**Prompt:**
Would you reproduce exactly the lines below from the one holding "fm_port_seq_discont : list bool;" through the one holding "(** [struct anc_window] *)", inclusive, and no others?

── Data for this task

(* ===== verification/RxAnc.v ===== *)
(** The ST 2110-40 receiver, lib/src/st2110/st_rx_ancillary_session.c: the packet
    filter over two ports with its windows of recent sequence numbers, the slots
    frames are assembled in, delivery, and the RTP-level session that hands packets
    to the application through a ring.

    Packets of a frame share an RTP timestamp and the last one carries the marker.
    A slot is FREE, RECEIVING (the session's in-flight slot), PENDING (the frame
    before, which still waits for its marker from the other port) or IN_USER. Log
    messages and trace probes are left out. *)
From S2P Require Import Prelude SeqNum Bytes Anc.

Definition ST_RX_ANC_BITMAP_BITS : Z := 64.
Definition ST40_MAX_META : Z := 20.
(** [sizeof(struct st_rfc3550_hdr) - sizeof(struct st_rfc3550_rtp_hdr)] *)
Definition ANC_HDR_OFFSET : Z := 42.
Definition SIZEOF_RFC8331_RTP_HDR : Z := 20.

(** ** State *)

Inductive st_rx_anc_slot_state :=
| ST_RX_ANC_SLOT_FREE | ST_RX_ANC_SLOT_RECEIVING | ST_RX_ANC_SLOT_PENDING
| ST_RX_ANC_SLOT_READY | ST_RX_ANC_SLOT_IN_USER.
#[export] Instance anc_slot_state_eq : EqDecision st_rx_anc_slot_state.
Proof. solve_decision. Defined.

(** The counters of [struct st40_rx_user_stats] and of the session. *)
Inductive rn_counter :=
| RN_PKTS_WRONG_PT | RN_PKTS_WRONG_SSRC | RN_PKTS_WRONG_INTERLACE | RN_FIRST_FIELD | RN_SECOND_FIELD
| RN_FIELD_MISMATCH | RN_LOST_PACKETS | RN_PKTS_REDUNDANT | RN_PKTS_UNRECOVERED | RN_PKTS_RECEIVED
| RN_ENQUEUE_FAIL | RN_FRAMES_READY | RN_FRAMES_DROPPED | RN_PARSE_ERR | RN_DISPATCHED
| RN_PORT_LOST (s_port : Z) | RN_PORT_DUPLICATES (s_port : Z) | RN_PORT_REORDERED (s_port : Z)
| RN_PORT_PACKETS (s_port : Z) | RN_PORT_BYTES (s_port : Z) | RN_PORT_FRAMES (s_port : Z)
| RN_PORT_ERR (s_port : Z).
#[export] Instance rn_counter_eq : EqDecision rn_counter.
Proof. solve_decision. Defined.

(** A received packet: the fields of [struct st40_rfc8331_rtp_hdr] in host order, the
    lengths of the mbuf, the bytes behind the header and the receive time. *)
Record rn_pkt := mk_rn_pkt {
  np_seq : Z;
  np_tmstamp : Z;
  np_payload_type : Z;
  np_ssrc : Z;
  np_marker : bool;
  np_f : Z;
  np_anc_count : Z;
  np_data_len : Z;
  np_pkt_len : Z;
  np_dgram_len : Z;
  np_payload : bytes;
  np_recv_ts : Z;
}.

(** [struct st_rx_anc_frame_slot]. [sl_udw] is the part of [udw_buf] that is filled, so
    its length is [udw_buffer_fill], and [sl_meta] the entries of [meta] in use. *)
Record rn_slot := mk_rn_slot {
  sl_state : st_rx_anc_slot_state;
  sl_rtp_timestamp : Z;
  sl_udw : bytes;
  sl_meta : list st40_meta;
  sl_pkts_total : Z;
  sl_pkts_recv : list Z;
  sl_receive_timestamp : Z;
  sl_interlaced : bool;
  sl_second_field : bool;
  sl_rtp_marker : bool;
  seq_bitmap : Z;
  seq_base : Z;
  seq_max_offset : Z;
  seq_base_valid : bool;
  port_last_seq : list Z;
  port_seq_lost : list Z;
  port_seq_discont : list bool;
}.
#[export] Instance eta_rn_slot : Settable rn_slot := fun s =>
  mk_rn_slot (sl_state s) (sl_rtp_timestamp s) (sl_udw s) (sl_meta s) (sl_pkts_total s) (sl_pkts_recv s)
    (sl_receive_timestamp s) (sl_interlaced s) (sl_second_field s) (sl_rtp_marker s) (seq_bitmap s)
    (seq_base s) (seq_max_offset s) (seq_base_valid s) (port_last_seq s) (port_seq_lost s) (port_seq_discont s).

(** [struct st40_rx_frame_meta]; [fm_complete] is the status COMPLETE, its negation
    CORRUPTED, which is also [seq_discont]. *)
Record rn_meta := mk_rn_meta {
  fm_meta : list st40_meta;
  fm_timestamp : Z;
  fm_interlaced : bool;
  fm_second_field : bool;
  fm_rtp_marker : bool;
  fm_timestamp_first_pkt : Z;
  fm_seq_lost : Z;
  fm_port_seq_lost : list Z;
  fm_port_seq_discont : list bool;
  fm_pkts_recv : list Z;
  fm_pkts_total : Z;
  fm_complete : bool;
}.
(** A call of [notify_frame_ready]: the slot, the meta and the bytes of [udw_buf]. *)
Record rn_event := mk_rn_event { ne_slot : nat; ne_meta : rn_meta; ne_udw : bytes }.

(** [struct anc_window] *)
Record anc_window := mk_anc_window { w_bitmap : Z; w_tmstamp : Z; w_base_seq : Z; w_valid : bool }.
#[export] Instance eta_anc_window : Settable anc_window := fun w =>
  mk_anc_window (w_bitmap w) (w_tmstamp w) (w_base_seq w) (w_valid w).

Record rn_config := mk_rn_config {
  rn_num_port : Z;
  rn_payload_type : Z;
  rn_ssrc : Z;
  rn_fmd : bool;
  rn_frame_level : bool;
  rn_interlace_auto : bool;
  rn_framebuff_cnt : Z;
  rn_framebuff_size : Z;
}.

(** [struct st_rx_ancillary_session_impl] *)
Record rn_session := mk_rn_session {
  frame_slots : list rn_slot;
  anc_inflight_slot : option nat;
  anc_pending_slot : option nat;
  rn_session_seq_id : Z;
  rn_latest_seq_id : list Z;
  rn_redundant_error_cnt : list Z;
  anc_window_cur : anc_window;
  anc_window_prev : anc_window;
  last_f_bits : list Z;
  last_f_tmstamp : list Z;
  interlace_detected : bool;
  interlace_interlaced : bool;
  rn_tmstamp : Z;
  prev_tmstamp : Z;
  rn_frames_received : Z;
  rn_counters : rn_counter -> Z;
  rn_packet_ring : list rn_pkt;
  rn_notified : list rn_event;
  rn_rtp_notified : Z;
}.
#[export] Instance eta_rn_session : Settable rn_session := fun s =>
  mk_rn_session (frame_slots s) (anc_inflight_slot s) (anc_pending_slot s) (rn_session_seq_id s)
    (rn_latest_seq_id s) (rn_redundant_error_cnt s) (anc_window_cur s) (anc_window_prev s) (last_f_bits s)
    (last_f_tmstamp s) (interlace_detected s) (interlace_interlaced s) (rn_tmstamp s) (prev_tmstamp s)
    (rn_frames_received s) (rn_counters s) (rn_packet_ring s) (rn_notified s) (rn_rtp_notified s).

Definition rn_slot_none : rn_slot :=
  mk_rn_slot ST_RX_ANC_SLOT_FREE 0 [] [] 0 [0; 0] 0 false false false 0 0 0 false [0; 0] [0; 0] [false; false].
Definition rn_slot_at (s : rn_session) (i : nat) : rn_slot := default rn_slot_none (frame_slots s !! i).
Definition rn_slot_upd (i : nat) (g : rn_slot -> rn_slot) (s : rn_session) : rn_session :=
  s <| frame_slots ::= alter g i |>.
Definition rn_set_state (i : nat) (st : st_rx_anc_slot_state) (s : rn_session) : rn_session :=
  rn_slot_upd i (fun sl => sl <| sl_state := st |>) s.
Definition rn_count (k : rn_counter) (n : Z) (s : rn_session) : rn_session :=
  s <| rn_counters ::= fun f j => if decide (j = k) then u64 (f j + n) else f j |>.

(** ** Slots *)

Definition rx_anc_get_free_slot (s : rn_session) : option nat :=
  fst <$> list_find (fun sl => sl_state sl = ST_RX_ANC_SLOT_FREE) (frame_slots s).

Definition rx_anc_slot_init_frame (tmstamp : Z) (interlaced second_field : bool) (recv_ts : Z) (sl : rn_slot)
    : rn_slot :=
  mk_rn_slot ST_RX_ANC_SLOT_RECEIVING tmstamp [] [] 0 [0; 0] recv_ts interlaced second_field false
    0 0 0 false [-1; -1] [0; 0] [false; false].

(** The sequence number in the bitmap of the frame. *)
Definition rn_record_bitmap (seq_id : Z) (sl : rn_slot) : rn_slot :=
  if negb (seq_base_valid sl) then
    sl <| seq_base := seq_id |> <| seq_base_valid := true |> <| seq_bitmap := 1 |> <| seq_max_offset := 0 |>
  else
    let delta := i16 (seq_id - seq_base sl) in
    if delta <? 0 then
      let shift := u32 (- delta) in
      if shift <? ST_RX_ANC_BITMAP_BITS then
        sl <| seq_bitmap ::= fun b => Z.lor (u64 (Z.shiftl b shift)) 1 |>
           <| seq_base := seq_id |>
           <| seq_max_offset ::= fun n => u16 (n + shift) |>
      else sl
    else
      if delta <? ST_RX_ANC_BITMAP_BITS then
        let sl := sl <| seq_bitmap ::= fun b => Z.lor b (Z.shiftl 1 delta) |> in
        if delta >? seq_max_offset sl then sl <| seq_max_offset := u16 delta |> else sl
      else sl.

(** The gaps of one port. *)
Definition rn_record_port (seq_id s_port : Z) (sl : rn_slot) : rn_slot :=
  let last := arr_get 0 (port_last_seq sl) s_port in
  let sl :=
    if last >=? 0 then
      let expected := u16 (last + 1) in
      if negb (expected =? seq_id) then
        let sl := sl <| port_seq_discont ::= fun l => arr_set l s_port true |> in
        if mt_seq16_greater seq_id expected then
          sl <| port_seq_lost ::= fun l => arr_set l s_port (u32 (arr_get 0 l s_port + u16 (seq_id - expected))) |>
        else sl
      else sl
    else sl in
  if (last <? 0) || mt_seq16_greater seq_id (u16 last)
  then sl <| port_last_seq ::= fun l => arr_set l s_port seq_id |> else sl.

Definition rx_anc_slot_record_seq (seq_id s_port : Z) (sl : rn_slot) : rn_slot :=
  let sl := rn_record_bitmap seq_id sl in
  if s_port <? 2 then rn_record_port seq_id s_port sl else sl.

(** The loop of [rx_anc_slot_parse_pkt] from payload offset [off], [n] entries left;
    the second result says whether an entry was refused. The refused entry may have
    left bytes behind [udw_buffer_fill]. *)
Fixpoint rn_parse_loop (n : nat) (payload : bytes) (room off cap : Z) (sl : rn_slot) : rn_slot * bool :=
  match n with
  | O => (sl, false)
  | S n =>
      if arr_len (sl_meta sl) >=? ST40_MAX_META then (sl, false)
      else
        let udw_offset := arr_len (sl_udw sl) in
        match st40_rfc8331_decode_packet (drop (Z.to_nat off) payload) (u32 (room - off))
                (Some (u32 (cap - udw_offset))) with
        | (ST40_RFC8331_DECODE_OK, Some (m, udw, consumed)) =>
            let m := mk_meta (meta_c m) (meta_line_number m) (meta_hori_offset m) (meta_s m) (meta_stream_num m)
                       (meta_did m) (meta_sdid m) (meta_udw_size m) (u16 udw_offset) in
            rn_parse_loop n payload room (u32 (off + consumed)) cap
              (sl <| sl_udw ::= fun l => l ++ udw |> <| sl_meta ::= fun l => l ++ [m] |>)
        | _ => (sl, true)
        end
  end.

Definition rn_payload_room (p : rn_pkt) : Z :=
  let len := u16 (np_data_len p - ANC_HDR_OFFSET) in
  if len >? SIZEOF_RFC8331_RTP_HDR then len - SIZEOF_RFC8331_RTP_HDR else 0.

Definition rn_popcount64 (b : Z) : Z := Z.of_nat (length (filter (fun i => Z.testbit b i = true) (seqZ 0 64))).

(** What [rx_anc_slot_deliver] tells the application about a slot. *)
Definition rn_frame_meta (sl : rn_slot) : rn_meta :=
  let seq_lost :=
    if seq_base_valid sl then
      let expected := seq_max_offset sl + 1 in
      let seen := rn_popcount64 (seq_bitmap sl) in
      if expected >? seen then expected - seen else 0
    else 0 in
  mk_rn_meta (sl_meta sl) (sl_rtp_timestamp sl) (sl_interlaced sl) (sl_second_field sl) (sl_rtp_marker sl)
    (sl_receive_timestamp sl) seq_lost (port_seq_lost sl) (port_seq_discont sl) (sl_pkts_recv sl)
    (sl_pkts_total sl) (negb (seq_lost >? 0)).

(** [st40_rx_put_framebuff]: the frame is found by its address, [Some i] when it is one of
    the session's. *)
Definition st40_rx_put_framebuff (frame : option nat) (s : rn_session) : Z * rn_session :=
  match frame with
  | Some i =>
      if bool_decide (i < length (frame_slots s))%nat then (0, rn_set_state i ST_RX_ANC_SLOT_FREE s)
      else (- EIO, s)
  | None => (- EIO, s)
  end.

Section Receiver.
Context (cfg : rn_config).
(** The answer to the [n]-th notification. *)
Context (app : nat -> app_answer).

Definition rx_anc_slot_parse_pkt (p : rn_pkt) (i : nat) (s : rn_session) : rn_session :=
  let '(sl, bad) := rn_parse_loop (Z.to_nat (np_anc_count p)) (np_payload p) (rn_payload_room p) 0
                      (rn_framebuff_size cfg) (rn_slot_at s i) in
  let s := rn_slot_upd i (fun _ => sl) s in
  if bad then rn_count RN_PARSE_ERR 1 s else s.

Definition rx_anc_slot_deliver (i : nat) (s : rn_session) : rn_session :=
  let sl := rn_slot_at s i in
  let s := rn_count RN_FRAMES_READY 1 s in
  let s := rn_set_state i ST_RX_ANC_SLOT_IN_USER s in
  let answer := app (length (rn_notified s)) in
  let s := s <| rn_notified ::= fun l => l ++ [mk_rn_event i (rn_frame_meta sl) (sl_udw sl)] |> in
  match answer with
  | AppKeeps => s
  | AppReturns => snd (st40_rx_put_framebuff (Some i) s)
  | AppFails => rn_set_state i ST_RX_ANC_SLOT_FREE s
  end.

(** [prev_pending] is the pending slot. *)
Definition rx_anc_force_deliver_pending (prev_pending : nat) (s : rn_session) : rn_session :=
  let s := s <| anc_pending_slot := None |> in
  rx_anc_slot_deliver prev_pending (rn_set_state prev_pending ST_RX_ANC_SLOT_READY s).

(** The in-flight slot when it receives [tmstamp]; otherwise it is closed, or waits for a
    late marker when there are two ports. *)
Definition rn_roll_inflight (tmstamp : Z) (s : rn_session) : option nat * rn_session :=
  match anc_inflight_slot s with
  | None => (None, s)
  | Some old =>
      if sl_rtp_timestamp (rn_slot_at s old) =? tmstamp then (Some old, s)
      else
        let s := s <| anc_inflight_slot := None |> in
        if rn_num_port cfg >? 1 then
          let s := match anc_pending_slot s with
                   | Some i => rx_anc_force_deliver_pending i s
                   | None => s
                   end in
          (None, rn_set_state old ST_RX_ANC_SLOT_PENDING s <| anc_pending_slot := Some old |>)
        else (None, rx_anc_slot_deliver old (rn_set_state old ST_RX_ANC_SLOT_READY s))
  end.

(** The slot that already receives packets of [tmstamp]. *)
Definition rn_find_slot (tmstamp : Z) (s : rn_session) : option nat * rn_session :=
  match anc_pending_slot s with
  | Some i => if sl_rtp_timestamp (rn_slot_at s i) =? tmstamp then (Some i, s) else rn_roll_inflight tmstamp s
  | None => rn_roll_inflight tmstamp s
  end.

────

**Final answer:**
  fm_port_seq_discont : list bool;
  fm_pkts_recv : list Z;
  fm_pkts_total : Z;
  fm_complete : bool;
}.
(** A call of [notify_frame_ready]: the slot, the meta and the bytes of [udw_buf]. *)
Record rn_event := mk_rn_event { ne_slot : nat; ne_meta : rn_meta; ne_udw : bytes }.

(** [struct anc_window] *)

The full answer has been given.